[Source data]

=======

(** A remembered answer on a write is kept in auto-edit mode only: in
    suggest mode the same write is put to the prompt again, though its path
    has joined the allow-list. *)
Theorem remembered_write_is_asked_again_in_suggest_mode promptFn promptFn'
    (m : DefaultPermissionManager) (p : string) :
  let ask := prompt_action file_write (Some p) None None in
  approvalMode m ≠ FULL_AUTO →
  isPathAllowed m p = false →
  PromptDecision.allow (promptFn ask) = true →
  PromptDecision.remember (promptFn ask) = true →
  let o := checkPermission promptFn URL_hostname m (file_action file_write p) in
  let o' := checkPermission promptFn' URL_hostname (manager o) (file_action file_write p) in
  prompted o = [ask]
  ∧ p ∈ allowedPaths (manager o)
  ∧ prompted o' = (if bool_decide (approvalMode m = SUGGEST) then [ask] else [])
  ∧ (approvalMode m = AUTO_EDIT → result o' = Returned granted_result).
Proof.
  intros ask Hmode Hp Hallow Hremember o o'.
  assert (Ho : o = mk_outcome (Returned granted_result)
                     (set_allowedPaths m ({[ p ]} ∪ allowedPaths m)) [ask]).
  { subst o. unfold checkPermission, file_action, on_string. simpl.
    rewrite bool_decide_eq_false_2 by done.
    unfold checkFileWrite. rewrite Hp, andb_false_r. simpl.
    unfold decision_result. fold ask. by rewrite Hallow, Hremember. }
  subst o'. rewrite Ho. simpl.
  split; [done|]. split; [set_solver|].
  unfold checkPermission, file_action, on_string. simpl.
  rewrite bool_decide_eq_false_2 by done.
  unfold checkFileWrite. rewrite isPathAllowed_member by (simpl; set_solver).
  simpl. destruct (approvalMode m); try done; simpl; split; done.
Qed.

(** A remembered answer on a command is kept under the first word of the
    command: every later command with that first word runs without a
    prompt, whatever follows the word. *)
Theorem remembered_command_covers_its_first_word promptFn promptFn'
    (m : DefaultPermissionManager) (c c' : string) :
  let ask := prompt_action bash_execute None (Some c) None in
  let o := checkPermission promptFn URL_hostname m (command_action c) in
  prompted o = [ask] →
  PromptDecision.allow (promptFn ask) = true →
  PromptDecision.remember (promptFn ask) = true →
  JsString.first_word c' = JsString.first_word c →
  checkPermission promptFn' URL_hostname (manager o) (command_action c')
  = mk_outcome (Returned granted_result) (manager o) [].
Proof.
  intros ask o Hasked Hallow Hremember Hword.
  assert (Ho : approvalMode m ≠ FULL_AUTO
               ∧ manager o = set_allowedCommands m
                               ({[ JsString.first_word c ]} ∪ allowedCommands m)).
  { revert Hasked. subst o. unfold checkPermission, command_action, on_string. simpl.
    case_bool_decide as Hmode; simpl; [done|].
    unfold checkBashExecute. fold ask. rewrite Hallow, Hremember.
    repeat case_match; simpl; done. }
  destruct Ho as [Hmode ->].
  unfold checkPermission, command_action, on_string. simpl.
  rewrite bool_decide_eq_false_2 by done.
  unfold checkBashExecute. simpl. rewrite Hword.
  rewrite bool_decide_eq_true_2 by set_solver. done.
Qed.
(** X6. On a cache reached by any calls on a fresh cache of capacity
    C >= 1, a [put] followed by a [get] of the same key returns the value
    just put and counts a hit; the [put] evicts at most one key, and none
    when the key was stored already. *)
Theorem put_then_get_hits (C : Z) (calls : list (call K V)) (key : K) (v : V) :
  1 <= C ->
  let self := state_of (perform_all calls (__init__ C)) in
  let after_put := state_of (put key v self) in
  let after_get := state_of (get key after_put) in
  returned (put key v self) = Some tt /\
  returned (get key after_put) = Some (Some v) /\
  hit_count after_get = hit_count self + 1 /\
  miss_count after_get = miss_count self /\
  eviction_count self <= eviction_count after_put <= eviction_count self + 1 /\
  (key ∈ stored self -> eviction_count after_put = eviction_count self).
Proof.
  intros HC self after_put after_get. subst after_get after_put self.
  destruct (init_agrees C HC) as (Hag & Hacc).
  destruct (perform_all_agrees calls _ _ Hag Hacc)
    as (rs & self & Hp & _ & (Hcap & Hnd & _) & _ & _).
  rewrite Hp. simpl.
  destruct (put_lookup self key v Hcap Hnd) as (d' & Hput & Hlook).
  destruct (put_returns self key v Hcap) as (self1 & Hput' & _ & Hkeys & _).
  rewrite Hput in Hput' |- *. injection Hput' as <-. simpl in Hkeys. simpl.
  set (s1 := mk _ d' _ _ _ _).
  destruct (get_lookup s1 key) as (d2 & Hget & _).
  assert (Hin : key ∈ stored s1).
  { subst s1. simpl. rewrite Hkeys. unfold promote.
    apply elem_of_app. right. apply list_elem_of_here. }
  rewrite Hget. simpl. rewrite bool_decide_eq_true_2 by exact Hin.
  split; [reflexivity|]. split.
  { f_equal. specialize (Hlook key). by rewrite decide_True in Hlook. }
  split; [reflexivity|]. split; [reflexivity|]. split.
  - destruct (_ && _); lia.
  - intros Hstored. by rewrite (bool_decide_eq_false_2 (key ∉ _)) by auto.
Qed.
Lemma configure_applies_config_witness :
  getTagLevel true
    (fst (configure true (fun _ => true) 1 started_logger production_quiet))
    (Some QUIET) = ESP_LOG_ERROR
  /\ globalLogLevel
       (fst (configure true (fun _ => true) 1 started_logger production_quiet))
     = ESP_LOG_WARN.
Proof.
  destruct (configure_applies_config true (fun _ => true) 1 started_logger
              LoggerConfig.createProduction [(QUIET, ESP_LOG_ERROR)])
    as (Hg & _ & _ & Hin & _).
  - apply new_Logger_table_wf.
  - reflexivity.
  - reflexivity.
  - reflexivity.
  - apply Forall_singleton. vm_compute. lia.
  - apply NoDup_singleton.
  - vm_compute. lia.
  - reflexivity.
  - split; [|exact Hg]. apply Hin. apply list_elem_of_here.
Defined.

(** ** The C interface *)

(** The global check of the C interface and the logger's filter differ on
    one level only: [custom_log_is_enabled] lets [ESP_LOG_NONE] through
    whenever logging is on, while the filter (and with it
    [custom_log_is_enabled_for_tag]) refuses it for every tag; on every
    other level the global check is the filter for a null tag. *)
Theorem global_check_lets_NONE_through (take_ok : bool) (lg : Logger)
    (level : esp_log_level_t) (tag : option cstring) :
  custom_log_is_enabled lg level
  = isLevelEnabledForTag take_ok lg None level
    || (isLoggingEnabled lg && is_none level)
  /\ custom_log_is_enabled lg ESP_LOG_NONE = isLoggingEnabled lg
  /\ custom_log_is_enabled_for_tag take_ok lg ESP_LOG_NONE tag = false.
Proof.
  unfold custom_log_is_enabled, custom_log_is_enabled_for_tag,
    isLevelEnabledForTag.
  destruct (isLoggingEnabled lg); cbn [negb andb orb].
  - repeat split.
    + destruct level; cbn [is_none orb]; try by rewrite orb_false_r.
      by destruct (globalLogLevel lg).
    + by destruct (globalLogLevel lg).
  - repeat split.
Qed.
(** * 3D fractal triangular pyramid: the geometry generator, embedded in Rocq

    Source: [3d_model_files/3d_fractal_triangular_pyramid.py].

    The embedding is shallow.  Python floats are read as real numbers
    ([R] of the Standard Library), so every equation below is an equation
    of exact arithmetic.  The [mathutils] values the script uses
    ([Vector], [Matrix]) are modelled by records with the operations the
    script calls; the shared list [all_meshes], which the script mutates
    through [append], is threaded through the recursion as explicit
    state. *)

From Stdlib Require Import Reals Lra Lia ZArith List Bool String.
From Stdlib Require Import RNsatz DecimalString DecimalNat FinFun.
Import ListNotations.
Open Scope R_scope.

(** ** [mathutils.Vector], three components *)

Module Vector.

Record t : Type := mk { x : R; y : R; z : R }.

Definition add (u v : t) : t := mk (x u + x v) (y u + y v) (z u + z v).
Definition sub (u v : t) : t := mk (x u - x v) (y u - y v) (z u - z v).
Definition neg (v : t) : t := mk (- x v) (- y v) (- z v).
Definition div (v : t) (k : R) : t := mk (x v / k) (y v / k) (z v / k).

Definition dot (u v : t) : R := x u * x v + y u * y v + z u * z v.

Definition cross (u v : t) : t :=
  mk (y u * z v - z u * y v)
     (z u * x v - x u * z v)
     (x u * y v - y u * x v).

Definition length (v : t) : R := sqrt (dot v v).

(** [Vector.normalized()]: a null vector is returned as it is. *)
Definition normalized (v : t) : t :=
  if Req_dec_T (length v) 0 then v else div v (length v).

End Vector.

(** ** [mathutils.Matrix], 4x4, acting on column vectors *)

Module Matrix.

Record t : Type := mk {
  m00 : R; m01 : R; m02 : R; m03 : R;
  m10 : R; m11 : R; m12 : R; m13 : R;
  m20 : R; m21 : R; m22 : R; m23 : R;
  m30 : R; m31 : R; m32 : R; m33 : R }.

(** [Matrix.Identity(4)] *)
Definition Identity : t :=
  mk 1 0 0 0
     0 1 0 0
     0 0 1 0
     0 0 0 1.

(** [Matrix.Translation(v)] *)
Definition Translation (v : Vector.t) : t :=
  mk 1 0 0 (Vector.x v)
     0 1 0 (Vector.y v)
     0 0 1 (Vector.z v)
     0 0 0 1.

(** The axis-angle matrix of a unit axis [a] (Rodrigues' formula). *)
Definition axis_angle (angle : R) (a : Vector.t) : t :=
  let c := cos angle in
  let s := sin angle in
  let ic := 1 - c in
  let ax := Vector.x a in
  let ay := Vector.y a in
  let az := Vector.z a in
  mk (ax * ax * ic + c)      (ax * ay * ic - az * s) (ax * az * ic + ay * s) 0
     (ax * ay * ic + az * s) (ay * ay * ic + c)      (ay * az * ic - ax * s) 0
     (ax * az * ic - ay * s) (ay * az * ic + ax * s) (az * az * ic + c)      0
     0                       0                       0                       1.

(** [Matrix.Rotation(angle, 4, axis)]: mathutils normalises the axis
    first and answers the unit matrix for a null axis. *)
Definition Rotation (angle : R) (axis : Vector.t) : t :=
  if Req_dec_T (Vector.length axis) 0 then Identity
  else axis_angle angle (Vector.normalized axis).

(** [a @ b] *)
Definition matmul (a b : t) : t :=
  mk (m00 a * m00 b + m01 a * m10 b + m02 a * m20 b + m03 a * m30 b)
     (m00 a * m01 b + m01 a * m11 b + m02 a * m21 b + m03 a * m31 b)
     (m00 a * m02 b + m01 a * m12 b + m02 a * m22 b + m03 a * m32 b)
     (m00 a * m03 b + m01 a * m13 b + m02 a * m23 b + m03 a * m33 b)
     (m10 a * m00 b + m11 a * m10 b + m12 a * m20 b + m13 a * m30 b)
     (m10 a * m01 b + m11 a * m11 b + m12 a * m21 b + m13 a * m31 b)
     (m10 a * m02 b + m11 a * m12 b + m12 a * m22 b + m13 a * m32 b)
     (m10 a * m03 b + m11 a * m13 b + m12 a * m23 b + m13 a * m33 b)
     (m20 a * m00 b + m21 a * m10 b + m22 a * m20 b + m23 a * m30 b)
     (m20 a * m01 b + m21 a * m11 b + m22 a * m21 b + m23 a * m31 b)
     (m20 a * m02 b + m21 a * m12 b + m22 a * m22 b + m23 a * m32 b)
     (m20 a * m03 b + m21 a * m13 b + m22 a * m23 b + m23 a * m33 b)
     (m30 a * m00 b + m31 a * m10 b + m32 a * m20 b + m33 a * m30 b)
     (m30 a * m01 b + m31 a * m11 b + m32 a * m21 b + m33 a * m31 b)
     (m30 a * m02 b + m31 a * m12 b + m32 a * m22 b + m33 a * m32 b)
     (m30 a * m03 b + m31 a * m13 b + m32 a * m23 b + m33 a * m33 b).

=======

Out of the data above, transcribe exactly and only the lines starting with the line that has "(key ∈ stored" and going on through the line that has "destruct (put_returns self", both included.

> FINAL ANSWER:
  (key ∈ stored self -> eviction_count after_put = eviction_count self).
Proof.
  intros HC self after_put after_get. subst after_get after_put self.
  destruct (init_agrees C HC) as (Hag & Hacc).
  destruct (perform_all_agrees calls _ _ Hag Hacc)
    as (rs & self & Hp & _ & (Hcap & Hnd & _) & _ & _).
  rewrite Hp. simpl.
  destruct (put_lookup self key v Hcap Hnd) as (d' & Hput & Hlook).
  destruct (put_returns self key v Hcap) as (self1 & Hput' & _ & Hkeys & _).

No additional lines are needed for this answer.